Each line that includes "done" must be copied from the records.
(Beginning of GIVEN INFORMATION)
(* ===== verification/Sim.v ===== *)
(** * A simulated medium

    A driver on which the examples of the other files run: a map from page numbers
    to data and tags, with blocks of [sim_pages] pages.  It stands for no code of
    the repository; it shows that the interface [NandFrame] can be met. *)
From S2P Require Import Prelude Monad Tags Device TagsCompat Nand.

Definition Flash : Type := gmap Z (list Z * ExtendedTags).
Definition sim_pages : Z := 4.

Definition sim_read (c : Z) (buffer : option (list Z)) (t : ExtendedTags) (f : Flash)
    : Z * option (list Z) * ExtendedTags * Flash :=
  match f !! c with
  | Some (d, t') => (1, (fun b => resize (length b) 255 d) <$> buffer,
      t' <| eccResult := ECC_RESULT_NO_ERROR |>, f)
  | None => (1, (fun b => replicate (length b) 255) <$> buffer,
      zero_tags <| eccResult := ECC_RESULT_NO_ERROR |> <| sequenceNumber := 0xFFFFFFFF |>, f)
  end.

Definition sim_write (c : Z) (buffer : option (list Z)) (t : ExtendedTags) (f : Flash) : Z * Flash :=
  (1, <[c := (default [] buffer, t)]> f).

Definition sim_erase (blk : Z) (f : Flash) : Z * Flash :=
  (1, foldr (fun c => delete c) f (seqZ (blk * sim_pages) sim_pages)).

#[export] Instance sim_driver : NandDriver Flash := {|
  drv_initialise f := (1, f);
  drv_eraseBlock := sim_erase;
  drv_writeChunk _ _ _ f := (0, f);
  drv_readChunk _ data sp f := (0, data, sp, f);
  drv_writeChunkWithTags := Some sim_write;
  drv_readChunkWithTags := Some sim_read;
  drv_markBlockBad := Some (fun _ f => (1, f));
  drv_queryBlock := Some (fun _ f => (1, BLOCK_STATE_EMPTY, 0, f));
  stack_tags := zero_tags;
  stack_spare := MkNANDSpare yaffs_SpareInitialise 0 0;
  stack_data := [];
  stack_ecc := ECC_RESULT_UNKNOWN;
  stack_unused := 0
|}.

Lemma sim_tag_aware : tag_aware (nd := sim_driver).
Proof.
  split; [|split]; [exists sim_read|exists sim_write|by eexists]; split; try done.
  - intros c b t f. unfold sim_read, same_size.
    destruct (f !! c) as [[d t']|]; destruct b as [b|]; simpl; try done.
    + by rewrite length_resize.
    + by rewrite length_replicate.
  - intros c b t f. by left.
Qed.

#[export] Instance sim_frame : NandFrame sim_driver sample_cfg.
Proof. apply tag_aware_frame; [apply sample_cfg_ok|apply sim_tag_aware]. Qed.

Lemma sim_can_mark : is_Some (drv_markBlockBad (NandDriver := sim_driver)).
Proof. by eexists. Qed.

(** The sample device on an erased medium. *)
Definition sample_state : State Flash := MkState sample_blocks sample_ckpt zero_stats ∅.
(End of GIVEN INFORMATION)
■ **RESULT OF THE EXERCISE**
  split; [|split]; [exists sim_read|exists sim_write|by eexists]; split; try done.
    destruct (f !! c) as [[d t']|]; destruct b as [b|]; simpl; try done.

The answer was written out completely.